Fictitious teenage group

The Poppy Fields were a fictitious teenage group, invented in 2004 by the Welsh rock band the Alarm. The Poppy Fields scored a hit with the release of "45 RPM" that would become the Alarm's first hit in over a decade. Mike Peters revealed the truth on live radio as Radio 1 was conducting a 2004 broadcast of their then current chart countdown. The story was highlighted by international news outlets with several headlines being published globally.

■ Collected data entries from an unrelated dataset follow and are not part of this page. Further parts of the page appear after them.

Lemma tiles_app B a xs ys b :
  tiles B a (xs ++ ys) b <-> exists m, tiles B a xs m /\ tiles B m ys b.
Proof.
  revert a. induction xs as [|x xs IH]; intros a; cbn.
  - split; [eauto|]. by intros (m & -> & ?).
  - setoid_rewrite IH. naive_solver.
Qed.

Lemma tiles_le B a L b : tiles B a L b -> a <= b.
Proof.
  revert a. induction L as [|i L IH]; intros a; cbn; [lia|].
  intros (p & _ & _ & ? & Ht). apply IH in Ht. lia.
Qed.

Lemma tiles_elem B a L b i :
  tiles B a L b -> i ∈ L ->
  exists p, holds B i p /\ a <= spa p /\ 0 < size p /\ spa p + size p <= b.
Proof.
  revert a. induction L as [|j L IH]; intros a; cbn; [set_solver|].
  intros (p & Hp & Ha & Hs & Ht) Hi. apply elem_of_cons in Hi as [->|Hi].
  - exists p. apply tiles_le in Ht. split_and!; [done|lia|done|lia].
  - destruct (IH _ Ht Hi) as (q & ? & ? & ? & ?). exists q. split_and!; [done|lia|done|done].
Qed.

(** Tiling depends only on the extents of the blocks. *)
Lemma tiles_frame B B' a L b :
  (forall i p, i ∈ L -> holds B i p -> exists p', holds B' i p' /\ spa p' = spa p /\ size p' = size p) ->
  tiles B a L b -> tiles B' a L b.
Proof.
  revert a. induction L as [|i L IH]; intros a Hf; cbn; [done|].
  intros (p & Hp & Ha & Hs & Ht). destruct (Hf i p) as (p' & Hp' & E1 & E2); [set_solver|done|].
  exists p'. split_and!; [done|lia|lia|]. rewrite E2. apply IH; [set_solver|done].
Qed.

(** An address lies in the block found first, and in no other. *)
Lemma tiles_disjoint B a xs i ys b j p q x :
  tiles B a (xs ++ i :: ys) b -> holds B i p -> j ∈ xs ++ ys -> holds B j q ->
  spa p <= x < spa p + size p -> ~ (spa q <= x < spa q + size q).
Proof.
  intros Ht Hp Hj Hq Hx. apply tiles_app in Ht as (m & Hxs & p' & Hp' & Ha & Hs & Hys).
  pose proof (holds_inj _ _ _ _ Hp Hp') as <-. apply elem_of_app in Hj as [Hj|Hj].
  - destruct (tiles_elem _ _ _ _ _ Hxs Hj) as (q' & Hq' & ? & ? & ?).
    pose proof (holds_inj _ _ _ _ Hq Hq') as <-. lia.
  - destruct (tiles_elem _ _ _ _ _ Hys Hj) as (q' & Hq' & ? & ? & ?).
    pose proof (holds_inj _ _ _ _ Hq Hq') as <-. lia.
Qed.

Lemma holds_insert_ne B i j p b : i <> j -> holds (<[j := b]> B) i p <-> holds B i p.
Proof. intros. unfold holds. by rewrite list_lookup_insert_ne. Qed.

Lemma holds_insert_eq B i p q : (i < length B)%nat -> holds (<[i := mk_mb p true]> B) i q <-> q = p.
Proof. intros. unfold holds. rewrite list_lookup_insert_eq by done. split; congruence. Qed.
(* ===== verification/FfbmRun.v ===== *)
(** * Running the frame-buffer mapper

    Total-correctness rules for [Ffbm]'s operations on states that satisfy the
    invariant of [FfbmInv]. *)
From S2P Require Import Prelude Api Dlist Ffbm FfbmInv.
Import Dlist Ffbm.
#[local] Open Scope Z_scope.
#[local] Set Warnings "-clear-no-such-hyp".

Section run.
Context {HW : FfbmHw}.

(** The invariant on a whole adapter. *)
Record invX (X : list nat) (s : adapter) (L : list nat) (G : Z -> list nat) : Prop := {
  inv_wf : wf X (memory_block s) (lnk s) (total_physical_size s) (default_fragment s) (tmr_size s) L G;
  inv_vfs : length (array_vf s) = Z.to_nat AMDGV_MAX_VF_SLOT;
  inv_num : 0 <= num_vf s <= AMDGV_MAX_VF_SLOT;
}.
Abbreviation inv := (invX []).

(** [s'] differs from [s] only in the pool, the links and the hardware. *)
Definition framed (s s' : adapter) : Prop :=
  s' = s <| memory_block := memory_block s' |> <| lnk := lnk s' |> <| hw := hw s' |>.

Lemma framed_refl s : framed s s.
Proof. by destruct s. Qed.

Lemma framed_trans s1 s2 s3 : framed s1 s2 -> framed s2 s3 -> framed s1 s3.
Proof. unfold framed. intros H1 H2. rewrite H2, H1. by destruct s1. Qed.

Immediately after exposing the hoax, the music video for "45 RPM" was replaced by an edited version that included the Alarm's members alongside the hyped members of the Poppy Fields. Peters had enticed a young band called the Wayriders to lip-sync the song for the music video while posing as members of the nonexistent group. The events surrounding this hoax have spawned the cinematic release of Vinyl, its soundtrack, the Alarm Vinyl Tour 2013, and the subsequent announcement of a 2013 tour by the Alarm in support of the soundtrack.

== Hoax ==
In an interview with BBC News Online, Mike Peters said The Alarm were not taken seriously by radio disk jockeys in 2004 because of their outdated image. Peters said, "The Alarm as an entity have been going for 20-odd years and history can go against you - we wanted to break the barrier down." He continued by saying that "[The Alarm members] wanted to stir up the water a little bit, break the mould" and have the song judged on its own merits and musical value, instead of judgement being based on the perception of the band. Peters told The Guardian: "We noticed that a lot of bands suffer when they attempt comebacks because people generally don't believe they can ever be as good as they once were. We wanted to make sure we are judged purely on the strength of the music, and not by our old hairstyles."

=== The Poppy Fields ===
With the Alarm's decision to perpetrate the hoax, Mike Peters gained the cooperation of a group of young musicians from Chester called the Wayriders to lip-sync the Alarm's material and pass it off as their own. The first release by the fictitious band was promoted as a cover of the Alarm's 1983 hit, "68 Guns". In fact it was the Alarm all along, and instead of a cover, it was a re-released version. The demo enticed executives in music production to record an album from the band called In The Poppy Fields which saw its advance release of the single, "45 RPM" entering Britain's top 30 chart. Critical reviews of the band echoed the promoters' official introduction of the band as a tribute to bands like Sex Pistols and the Clash, with even more modern acts like Rancid being compared. The truth of the song's origin was not revealed until after the song entered the charts at number 24, a credit originally earned by the Poppy Fields from unsuspecting patrons who had accepted the act as fresh and new.

== Vinyl ==
Filming for Vinyl began in the Denbighshire resort town of Rhyl in August 2010. Vinyls soundtrack features new songs by the Alarm specifically composed for the film including the cinematic anthem "Free Rock and Roll", recorded by the Alarm with Vinyls leading actor Phil Daniels, in a song with the Alarm's lead vocalist and founding member, Mike Peters. The song was released as an EP single on 28 January 2013 in tandem with a national television campaign featuring both the film's cast and members of the Alarm.